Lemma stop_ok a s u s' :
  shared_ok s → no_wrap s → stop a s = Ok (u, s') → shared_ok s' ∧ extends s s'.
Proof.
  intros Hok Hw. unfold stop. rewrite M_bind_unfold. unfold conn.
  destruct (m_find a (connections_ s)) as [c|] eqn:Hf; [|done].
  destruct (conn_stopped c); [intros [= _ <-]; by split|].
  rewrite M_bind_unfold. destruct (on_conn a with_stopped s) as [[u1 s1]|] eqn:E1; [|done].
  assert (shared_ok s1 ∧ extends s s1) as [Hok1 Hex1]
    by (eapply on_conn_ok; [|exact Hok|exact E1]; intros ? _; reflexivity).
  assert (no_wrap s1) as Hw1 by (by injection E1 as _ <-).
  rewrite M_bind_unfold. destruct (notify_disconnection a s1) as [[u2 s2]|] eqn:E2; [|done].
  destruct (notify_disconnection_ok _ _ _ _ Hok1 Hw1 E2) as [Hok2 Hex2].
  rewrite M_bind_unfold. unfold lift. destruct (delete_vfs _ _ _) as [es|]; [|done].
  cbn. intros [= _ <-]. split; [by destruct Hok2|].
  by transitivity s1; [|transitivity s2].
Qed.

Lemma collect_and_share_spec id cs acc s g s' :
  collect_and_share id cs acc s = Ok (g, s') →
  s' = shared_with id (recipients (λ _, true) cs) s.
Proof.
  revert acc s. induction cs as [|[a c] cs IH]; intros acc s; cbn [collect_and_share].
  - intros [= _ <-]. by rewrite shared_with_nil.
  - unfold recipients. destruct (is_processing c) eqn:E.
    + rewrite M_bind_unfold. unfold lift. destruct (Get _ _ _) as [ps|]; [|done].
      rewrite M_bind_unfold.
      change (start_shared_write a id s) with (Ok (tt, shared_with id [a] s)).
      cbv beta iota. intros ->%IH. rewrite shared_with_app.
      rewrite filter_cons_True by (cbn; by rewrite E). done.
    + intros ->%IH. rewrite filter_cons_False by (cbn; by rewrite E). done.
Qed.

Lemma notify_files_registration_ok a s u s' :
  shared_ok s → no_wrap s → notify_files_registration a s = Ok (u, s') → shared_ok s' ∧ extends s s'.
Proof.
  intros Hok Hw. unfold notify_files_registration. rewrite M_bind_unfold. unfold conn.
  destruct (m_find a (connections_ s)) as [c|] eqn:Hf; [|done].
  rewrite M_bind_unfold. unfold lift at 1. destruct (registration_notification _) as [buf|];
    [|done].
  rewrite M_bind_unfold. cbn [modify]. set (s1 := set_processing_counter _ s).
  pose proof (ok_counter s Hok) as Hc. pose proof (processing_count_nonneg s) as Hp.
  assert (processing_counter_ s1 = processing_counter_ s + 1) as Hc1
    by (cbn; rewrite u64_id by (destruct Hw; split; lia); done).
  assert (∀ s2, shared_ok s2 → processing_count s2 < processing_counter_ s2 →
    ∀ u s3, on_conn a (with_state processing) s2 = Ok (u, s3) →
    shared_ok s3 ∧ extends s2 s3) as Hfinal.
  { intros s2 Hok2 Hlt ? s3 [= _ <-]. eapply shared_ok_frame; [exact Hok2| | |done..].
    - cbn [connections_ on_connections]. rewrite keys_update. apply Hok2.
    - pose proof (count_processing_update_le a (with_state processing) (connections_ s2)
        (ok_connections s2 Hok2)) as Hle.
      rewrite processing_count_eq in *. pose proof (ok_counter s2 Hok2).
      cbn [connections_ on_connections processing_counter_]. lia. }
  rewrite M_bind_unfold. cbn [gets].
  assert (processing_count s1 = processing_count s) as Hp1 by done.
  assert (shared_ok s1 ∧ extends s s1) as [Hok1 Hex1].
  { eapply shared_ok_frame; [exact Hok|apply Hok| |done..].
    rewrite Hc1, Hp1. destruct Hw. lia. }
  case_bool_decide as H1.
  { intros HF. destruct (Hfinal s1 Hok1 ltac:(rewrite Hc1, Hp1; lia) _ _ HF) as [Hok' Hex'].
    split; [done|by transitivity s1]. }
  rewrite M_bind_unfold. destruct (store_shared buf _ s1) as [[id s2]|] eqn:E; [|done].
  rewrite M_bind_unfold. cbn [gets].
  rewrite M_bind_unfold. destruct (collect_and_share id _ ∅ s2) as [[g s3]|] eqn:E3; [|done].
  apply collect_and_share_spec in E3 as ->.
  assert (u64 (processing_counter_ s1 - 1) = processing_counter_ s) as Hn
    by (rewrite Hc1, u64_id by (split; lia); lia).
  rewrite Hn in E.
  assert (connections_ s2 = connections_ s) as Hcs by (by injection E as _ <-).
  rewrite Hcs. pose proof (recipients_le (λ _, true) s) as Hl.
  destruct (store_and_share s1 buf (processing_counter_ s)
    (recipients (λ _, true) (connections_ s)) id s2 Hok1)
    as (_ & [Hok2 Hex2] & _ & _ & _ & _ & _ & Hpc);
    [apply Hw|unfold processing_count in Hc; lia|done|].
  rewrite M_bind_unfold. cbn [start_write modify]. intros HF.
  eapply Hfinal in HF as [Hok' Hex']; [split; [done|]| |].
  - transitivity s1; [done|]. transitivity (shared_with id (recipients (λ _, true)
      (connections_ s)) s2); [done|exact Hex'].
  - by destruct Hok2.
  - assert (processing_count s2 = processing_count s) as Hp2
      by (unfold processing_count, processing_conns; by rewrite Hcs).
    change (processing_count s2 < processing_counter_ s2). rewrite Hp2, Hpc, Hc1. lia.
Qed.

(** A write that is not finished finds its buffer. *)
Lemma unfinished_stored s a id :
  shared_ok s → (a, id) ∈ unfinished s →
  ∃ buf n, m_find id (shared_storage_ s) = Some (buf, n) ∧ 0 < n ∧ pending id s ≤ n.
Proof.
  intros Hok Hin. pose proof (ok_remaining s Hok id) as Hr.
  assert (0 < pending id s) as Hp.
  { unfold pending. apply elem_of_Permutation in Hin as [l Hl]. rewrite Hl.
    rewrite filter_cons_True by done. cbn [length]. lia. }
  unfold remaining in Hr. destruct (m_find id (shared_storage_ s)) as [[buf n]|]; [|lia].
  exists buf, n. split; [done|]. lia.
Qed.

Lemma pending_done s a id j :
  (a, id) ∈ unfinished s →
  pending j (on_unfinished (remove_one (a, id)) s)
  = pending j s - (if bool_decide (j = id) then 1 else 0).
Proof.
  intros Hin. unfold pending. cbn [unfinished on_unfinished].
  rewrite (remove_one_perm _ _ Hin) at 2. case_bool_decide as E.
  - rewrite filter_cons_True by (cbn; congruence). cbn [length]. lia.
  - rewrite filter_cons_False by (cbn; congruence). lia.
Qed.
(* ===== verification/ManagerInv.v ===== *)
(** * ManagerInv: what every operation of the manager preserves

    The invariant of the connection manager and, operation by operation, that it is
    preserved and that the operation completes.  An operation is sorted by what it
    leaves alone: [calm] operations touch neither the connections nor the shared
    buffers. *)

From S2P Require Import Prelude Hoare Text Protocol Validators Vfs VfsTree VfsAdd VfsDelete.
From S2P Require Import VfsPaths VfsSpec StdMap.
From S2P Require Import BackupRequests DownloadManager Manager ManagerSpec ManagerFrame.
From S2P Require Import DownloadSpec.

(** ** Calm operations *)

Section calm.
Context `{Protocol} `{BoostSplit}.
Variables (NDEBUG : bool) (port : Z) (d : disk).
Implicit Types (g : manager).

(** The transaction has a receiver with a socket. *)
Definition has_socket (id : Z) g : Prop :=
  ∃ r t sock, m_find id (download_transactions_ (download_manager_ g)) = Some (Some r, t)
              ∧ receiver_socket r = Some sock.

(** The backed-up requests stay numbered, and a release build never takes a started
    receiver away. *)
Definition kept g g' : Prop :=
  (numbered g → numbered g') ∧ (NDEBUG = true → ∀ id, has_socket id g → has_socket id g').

What you have to do »
Return word for word the lines above from the line with "- by destruct Hok2." to the line with "- rewrite filter_cons_True", including both and leaving out all others.

Worked solution »
  - by destruct Hok2.
  - assert (processing_count s2 = processing_count s) as Hp2
      by (unfold processing_count, processing_conns; by rewrite Hcs).
    change (processing_count s2 < processing_counter_ s2). rewrite Hp2, Hpc, Hc1. lia.
Qed.

(** A write that is not finished finds its buffer. *)
Lemma unfinished_stored s a id :
  shared_ok s → (a, id) ∈ unfinished s →
  ∃ buf n, m_find id (shared_storage_ s) = Some (buf, n) ∧ 0 < n ∧ pending id s ≤ n.
Proof.
  intros Hok Hin. pose proof (ok_remaining s Hok id) as Hr.
  assert (0 < pending id s) as Hp.
  { unfold pending. apply elem_of_Permutation in Hin as [l Hl]. rewrite Hl.
    rewrite filter_cons_True by done. cbn [length]. lia. }
  unfold remaining in Hr. destruct (m_find id (shared_storage_ s)) as [[buf n]|]; [|lia].
  exists buf, n. split; [done|]. lia.
Qed.

Lemma pending_done s a id j :
  (a, id) ∈ unfinished s →
  pending j (on_unfinished (remove_one (a, id)) s)
  = pending j s - (if bool_decide (j = id) then 1 else 0).
Proof.
  intros Hin. unfold pending. cbn [unfinished on_unfinished].
  rewrite (remove_one_perm _ _ Hin) at 2. case_bool_decide as E.
  - rewrite filter_cons_True by (cbn; congruence). cbn [length]. lia.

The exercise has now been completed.